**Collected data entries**
★ ★ ★ ★ ★

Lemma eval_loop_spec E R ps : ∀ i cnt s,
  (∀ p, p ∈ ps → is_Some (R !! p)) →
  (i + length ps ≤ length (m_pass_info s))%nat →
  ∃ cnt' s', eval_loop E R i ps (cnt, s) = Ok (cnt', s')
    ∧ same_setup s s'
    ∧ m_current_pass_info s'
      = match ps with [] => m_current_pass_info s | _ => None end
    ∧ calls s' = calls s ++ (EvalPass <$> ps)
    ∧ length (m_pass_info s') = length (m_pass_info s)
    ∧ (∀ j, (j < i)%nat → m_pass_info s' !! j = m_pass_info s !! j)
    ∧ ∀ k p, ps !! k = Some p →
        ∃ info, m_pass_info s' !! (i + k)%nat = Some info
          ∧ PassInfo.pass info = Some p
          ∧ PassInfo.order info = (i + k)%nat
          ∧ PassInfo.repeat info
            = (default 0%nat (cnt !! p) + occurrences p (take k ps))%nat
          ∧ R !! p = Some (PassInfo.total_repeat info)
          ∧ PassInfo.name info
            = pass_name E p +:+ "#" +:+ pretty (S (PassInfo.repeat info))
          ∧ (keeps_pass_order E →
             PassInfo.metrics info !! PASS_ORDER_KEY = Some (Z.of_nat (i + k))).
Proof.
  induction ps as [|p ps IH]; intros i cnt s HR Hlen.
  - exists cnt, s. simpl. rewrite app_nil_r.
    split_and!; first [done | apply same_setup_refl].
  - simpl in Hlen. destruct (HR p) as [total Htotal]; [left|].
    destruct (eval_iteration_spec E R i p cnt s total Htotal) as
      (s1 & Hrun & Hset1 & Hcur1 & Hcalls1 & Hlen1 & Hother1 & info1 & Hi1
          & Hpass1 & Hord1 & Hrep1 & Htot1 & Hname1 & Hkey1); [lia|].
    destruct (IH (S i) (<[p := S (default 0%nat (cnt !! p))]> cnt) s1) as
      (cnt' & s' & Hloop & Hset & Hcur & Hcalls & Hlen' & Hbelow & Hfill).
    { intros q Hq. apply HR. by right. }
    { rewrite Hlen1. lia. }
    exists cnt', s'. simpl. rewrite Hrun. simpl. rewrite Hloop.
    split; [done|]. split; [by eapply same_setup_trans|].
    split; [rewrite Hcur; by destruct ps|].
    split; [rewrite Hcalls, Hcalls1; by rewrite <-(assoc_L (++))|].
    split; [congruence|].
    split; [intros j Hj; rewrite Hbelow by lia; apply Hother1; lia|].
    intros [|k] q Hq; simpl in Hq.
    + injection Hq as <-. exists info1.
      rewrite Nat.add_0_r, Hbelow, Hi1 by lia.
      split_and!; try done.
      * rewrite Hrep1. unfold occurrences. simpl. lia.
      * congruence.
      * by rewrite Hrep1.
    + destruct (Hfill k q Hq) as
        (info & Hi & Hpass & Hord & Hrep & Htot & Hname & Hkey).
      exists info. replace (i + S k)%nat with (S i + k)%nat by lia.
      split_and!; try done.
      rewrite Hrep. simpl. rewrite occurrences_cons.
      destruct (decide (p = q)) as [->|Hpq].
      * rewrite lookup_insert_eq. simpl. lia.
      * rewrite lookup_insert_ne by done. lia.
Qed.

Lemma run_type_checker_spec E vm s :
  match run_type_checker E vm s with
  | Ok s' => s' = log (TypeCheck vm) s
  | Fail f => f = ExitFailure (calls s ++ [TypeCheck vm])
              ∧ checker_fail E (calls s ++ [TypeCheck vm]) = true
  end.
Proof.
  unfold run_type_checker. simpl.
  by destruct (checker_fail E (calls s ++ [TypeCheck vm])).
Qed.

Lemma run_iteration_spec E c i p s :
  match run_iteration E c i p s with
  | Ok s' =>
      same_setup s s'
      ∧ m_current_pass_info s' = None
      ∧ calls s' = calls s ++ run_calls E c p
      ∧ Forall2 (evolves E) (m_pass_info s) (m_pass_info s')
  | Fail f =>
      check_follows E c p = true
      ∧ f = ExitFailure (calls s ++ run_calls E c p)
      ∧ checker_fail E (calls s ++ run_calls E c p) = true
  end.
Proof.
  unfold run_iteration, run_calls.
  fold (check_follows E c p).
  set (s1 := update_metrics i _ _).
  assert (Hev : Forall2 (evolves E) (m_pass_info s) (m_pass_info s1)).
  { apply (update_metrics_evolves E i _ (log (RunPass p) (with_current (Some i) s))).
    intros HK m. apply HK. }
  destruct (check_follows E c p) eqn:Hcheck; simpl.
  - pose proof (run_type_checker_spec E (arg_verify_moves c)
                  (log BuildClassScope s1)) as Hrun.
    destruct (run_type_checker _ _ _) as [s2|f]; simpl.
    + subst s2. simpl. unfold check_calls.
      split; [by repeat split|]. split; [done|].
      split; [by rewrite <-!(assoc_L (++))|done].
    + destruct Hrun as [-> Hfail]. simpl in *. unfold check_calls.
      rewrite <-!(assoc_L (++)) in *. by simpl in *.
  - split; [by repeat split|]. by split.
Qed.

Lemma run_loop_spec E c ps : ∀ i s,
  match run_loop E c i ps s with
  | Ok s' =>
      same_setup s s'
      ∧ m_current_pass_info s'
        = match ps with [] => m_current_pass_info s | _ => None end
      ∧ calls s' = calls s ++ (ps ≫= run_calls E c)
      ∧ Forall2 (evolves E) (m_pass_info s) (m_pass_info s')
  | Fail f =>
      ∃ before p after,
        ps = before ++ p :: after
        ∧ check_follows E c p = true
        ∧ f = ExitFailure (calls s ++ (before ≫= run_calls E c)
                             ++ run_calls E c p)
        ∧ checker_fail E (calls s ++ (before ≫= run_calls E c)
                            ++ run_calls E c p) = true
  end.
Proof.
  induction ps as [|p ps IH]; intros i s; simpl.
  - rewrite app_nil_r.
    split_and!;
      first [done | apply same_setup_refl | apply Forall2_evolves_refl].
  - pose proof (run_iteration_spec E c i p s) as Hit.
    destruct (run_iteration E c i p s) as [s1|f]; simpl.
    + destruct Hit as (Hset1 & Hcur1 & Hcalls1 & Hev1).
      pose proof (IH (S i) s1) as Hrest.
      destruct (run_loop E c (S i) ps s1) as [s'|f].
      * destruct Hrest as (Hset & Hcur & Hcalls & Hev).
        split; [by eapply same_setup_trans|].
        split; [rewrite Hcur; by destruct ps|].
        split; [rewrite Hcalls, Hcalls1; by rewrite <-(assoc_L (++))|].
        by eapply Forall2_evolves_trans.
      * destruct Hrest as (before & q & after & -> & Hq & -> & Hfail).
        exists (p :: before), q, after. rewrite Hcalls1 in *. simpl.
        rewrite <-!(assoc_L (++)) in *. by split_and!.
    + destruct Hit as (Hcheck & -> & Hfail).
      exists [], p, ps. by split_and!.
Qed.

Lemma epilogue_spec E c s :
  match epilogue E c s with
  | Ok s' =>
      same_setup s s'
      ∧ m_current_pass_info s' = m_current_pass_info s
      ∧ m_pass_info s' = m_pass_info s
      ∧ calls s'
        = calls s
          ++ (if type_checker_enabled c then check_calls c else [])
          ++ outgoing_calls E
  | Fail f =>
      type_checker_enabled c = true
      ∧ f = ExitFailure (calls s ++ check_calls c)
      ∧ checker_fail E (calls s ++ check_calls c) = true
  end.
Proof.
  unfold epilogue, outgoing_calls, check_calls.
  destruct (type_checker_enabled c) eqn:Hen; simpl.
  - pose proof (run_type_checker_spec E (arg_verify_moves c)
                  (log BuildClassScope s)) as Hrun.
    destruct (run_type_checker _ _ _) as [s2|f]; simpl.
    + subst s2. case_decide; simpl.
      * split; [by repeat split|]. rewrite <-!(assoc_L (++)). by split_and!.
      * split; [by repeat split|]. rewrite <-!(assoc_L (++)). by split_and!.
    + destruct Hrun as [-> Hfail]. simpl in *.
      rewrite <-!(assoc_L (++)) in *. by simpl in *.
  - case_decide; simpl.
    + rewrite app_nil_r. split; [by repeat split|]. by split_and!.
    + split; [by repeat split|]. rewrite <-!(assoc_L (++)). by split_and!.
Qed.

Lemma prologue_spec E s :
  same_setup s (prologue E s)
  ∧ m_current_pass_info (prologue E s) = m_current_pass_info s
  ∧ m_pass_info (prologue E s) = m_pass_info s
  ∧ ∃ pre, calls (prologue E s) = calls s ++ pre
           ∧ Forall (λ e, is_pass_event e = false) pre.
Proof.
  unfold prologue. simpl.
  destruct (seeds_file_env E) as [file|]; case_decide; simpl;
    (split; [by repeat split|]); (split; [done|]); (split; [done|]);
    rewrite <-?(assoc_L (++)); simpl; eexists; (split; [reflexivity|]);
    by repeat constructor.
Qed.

★ ★ ★ ★ ★

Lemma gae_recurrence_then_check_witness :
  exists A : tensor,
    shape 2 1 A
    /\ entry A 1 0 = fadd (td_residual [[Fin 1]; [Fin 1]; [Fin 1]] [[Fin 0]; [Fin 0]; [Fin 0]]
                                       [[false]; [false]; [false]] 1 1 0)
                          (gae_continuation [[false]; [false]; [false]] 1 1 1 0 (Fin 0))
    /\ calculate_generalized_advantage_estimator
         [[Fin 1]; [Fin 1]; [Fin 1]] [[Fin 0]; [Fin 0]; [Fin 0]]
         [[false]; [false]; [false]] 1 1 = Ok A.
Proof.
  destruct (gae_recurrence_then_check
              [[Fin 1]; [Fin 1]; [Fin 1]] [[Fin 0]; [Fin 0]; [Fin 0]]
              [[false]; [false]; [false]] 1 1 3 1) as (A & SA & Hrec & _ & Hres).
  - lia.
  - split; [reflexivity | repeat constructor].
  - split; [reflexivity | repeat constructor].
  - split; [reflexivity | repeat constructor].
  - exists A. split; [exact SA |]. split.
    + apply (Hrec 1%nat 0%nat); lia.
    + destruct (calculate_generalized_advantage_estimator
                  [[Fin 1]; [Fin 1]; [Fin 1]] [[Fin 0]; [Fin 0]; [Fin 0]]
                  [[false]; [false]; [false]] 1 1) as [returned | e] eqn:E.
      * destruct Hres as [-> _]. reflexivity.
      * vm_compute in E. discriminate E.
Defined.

★ ★ ★ ★ ★

**Directions for this task**
Every line in the records above that contains the word "length" is to be copied out.

**Task output**
  (i + length ps ≤ length (m_pass_info s))%nat →
    ∧ length (m_pass_info s') = length (m_pass_info s)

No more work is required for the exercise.